Stored data entries
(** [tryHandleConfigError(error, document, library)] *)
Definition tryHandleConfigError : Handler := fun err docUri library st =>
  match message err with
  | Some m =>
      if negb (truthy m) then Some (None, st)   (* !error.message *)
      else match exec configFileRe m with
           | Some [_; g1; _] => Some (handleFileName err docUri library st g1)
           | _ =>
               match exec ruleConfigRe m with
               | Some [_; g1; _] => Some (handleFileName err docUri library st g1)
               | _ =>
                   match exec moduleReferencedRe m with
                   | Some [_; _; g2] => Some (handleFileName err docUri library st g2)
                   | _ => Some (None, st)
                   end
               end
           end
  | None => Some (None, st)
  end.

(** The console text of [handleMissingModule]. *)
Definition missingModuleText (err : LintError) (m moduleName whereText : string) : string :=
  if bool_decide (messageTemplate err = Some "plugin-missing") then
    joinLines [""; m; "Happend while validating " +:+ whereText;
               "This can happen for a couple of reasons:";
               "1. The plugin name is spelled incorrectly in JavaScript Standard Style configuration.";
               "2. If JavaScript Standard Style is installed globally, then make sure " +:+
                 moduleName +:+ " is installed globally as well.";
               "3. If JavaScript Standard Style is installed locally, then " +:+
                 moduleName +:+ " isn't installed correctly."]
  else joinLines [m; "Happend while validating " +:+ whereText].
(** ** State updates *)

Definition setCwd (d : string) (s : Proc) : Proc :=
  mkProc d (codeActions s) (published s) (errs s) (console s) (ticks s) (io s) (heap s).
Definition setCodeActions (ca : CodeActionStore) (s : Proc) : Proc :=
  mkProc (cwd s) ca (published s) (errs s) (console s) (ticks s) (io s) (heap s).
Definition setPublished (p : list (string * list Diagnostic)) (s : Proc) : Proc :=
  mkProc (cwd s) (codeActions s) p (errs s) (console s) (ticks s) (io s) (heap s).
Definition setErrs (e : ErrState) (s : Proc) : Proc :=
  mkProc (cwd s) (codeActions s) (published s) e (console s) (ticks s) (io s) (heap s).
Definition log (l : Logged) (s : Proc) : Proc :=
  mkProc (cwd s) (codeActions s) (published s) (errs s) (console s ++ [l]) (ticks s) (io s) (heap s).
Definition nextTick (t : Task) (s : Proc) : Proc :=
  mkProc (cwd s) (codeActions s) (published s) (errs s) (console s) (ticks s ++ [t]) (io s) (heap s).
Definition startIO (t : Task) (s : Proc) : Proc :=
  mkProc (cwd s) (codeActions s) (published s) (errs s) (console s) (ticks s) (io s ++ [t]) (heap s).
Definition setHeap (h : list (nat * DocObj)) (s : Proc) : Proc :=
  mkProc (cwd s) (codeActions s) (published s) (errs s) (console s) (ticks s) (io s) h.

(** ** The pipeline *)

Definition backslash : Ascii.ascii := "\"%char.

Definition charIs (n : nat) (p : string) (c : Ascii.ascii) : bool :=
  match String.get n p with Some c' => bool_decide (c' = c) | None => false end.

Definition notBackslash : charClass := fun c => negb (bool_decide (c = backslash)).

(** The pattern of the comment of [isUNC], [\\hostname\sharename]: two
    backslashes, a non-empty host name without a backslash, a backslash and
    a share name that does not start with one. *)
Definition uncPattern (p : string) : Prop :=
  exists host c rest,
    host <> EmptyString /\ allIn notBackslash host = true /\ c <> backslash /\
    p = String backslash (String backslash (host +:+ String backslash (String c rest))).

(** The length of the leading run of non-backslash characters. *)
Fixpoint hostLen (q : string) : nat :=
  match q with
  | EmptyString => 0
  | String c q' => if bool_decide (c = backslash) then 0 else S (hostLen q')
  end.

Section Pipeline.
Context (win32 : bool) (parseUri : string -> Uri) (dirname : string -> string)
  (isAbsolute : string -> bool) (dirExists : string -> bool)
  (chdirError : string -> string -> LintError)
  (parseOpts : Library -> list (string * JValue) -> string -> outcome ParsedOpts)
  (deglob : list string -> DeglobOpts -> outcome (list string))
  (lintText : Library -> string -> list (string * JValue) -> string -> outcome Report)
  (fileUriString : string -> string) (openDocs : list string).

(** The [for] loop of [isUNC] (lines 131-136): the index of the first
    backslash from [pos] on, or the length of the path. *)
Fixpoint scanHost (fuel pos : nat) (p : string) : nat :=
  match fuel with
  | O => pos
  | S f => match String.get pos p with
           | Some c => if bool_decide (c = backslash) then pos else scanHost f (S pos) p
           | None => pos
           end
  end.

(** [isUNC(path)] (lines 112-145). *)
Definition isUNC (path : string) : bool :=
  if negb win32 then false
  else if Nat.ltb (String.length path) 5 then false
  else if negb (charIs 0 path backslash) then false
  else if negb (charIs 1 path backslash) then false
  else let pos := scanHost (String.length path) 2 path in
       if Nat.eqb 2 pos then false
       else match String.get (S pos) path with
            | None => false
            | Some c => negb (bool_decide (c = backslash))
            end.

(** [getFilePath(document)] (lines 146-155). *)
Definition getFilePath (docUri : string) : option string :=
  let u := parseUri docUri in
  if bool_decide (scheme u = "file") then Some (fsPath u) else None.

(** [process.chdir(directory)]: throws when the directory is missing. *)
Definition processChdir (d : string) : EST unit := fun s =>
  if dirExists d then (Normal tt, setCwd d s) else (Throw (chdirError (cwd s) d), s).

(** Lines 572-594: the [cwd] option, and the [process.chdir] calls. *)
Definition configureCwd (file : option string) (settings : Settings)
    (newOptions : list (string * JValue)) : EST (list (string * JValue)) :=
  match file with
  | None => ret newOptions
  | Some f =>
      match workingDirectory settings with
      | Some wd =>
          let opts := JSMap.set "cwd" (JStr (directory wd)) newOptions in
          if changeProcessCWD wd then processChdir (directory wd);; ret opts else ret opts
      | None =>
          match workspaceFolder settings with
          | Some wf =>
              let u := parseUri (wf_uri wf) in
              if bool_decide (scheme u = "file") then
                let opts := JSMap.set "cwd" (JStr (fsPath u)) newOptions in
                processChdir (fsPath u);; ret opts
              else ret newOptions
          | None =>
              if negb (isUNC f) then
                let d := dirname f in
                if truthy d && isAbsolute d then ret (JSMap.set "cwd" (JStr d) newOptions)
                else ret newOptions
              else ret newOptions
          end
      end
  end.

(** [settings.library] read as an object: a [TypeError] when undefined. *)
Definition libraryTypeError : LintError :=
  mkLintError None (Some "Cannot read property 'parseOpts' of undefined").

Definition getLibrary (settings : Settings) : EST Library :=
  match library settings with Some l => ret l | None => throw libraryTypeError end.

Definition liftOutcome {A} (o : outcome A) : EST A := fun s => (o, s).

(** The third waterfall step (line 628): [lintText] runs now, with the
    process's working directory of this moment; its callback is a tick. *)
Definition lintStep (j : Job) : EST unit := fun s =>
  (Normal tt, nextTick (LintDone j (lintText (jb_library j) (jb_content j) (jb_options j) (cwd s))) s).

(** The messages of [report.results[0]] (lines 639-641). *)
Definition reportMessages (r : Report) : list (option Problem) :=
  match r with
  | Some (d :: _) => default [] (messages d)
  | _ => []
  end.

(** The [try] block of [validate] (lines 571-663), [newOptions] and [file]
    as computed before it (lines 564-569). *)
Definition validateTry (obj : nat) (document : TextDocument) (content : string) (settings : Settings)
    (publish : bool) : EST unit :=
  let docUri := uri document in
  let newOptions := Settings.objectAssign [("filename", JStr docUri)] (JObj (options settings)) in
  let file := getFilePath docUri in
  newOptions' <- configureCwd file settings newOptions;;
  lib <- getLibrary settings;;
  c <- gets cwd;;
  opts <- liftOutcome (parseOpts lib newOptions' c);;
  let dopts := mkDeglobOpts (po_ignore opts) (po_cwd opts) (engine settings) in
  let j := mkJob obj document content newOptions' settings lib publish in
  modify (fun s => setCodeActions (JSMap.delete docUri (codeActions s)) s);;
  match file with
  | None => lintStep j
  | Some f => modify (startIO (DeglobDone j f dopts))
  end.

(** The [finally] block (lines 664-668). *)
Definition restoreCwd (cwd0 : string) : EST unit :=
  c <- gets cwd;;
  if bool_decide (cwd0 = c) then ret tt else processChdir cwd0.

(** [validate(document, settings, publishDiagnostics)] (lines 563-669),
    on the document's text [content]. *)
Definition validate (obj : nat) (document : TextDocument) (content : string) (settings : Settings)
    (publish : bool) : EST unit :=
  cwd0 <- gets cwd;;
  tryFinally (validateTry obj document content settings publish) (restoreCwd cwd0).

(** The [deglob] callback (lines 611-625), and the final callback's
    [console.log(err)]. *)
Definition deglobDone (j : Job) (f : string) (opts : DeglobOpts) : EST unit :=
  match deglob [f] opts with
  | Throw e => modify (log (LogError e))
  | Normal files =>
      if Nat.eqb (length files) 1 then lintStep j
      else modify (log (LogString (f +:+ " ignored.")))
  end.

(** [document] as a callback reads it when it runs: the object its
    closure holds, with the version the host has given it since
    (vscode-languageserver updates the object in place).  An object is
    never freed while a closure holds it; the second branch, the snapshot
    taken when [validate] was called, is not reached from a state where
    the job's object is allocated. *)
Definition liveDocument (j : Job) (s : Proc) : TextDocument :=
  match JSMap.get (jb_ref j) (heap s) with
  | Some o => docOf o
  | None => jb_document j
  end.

» Required work
Transcribe the records above from the line holding "match exec ruleConfigRe m with" down to the line holding "Definition nextTick (t", inclusive, without adding anything.

» Task output
               match exec ruleConfigRe m with
               | Some [_; g1; _] => Some (handleFileName err docUri library st g1)
               | _ =>
                   match exec moduleReferencedRe m with
                   | Some [_; _; g2] => Some (handleFileName err docUri library st g2)
                   | _ => Some (None, st)
                   end
               end
           end
  | None => Some (None, st)
  end.

(** The console text of [handleMissingModule]. *)
Definition missingModuleText (err : LintError) (m moduleName whereText : string) : string :=
  if bool_decide (messageTemplate err = Some "plugin-missing") then
    joinLines [""; m; "Happend while validating " +:+ whereText;
               "This can happen for a couple of reasons:";
               "1. The plugin name is spelled incorrectly in JavaScript Standard Style configuration.";
               "2. If JavaScript Standard Style is installed globally, then make sure " +:+
                 moduleName +:+ " is installed globally as well.";
               "3. If JavaScript Standard Style is installed locally, then " +:+
                 moduleName +:+ " isn't installed correctly."]
  else joinLines [m; "Happend while validating " +:+ whereText].
(** ** State updates *)

Definition setCwd (d : string) (s : Proc) : Proc :=
  mkProc d (codeActions s) (published s) (errs s) (console s) (ticks s) (io s) (heap s).
Definition setCodeActions (ca : CodeActionStore) (s : Proc) : Proc :=
  mkProc (cwd s) ca (published s) (errs s) (console s) (ticks s) (io s) (heap s).
Definition setPublished (p : list (string * list Diagnostic)) (s : Proc) : Proc :=
  mkProc (cwd s) (codeActions s) p (errs s) (console s) (ticks s) (io s) (heap s).
Definition setErrs (e : ErrState) (s : Proc) : Proc :=
  mkProc (cwd s) (codeActions s) (published s) e (console s) (ticks s) (io s) (heap s).
Definition log (l : Logged) (s : Proc) : Proc :=
  mkProc (cwd s) (codeActions s) (published s) (errs s) (console s ++ [l]) (ticks s) (io s) (heap s).
Definition nextTick (t : Task) (s : Proc) : Proc :=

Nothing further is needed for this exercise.